*** Opening of RECORDS FOR THE TASK ***

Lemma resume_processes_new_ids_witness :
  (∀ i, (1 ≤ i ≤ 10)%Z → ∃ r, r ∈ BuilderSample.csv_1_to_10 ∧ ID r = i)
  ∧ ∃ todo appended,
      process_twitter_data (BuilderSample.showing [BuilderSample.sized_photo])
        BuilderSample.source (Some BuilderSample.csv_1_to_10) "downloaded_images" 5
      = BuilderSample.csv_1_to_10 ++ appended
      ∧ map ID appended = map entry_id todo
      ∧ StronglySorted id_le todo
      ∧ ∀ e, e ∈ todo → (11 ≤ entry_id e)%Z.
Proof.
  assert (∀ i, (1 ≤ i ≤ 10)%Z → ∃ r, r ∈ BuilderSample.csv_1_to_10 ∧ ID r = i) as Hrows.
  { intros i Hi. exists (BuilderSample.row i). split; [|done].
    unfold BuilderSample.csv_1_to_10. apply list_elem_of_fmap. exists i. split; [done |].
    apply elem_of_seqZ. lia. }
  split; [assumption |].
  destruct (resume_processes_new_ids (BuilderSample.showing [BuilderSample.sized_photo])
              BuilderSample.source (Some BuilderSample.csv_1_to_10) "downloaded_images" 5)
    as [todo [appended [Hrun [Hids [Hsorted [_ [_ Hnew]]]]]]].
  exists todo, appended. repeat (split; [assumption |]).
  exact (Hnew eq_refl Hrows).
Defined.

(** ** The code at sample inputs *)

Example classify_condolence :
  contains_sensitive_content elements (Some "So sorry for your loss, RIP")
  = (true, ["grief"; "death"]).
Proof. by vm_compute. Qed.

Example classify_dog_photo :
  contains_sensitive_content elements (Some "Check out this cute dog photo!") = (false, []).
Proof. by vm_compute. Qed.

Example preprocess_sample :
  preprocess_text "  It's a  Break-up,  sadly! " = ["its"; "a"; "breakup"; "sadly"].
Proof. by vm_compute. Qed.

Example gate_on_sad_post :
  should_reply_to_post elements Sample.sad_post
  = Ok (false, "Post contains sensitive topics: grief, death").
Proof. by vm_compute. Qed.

*** Close of RECORDS FOR THE TASK ***
*** Opening of RECORDS FOR THE TASK ***

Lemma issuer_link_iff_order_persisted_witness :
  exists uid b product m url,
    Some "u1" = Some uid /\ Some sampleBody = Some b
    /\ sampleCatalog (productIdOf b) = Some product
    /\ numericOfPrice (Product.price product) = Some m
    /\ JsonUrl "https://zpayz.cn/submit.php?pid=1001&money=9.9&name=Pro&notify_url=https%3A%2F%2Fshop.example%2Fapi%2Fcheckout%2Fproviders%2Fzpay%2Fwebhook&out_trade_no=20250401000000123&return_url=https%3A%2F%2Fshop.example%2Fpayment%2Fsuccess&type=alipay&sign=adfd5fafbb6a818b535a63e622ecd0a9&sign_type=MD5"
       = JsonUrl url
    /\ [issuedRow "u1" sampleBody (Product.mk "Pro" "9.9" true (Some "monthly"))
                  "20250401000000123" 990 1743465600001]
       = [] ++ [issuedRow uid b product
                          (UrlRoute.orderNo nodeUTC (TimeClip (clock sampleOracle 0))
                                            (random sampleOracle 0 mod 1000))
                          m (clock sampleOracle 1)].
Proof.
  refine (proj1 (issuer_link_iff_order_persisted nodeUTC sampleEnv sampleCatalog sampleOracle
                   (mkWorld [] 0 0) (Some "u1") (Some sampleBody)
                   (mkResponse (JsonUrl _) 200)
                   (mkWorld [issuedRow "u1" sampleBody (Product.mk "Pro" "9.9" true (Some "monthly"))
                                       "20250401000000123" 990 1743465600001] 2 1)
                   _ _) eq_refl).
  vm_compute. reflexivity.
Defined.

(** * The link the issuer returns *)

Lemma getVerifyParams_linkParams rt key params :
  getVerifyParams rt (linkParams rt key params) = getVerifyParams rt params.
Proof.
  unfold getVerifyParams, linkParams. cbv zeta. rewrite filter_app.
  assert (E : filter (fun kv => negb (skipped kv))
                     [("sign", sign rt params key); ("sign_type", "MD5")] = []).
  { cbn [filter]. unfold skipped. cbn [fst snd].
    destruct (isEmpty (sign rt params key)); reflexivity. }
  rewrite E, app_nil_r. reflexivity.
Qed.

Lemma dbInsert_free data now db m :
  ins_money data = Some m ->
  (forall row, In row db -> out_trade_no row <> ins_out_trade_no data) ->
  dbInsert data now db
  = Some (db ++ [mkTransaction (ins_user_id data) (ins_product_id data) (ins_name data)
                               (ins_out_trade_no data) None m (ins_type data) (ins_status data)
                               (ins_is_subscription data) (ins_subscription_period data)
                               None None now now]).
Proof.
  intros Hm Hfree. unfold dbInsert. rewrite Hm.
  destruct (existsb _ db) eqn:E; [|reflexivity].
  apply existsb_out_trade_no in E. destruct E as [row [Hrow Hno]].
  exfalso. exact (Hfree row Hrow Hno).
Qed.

*** Close of RECORDS FOR THE TASK ***

**ACTION ITEM:**
Copy each line of the data that contains the word "exact".

**EXERCISE SOLUTION:**
  exact (Hnew eq_refl Hrows).
  exfalso. exact (Hfree row Hrow Hno).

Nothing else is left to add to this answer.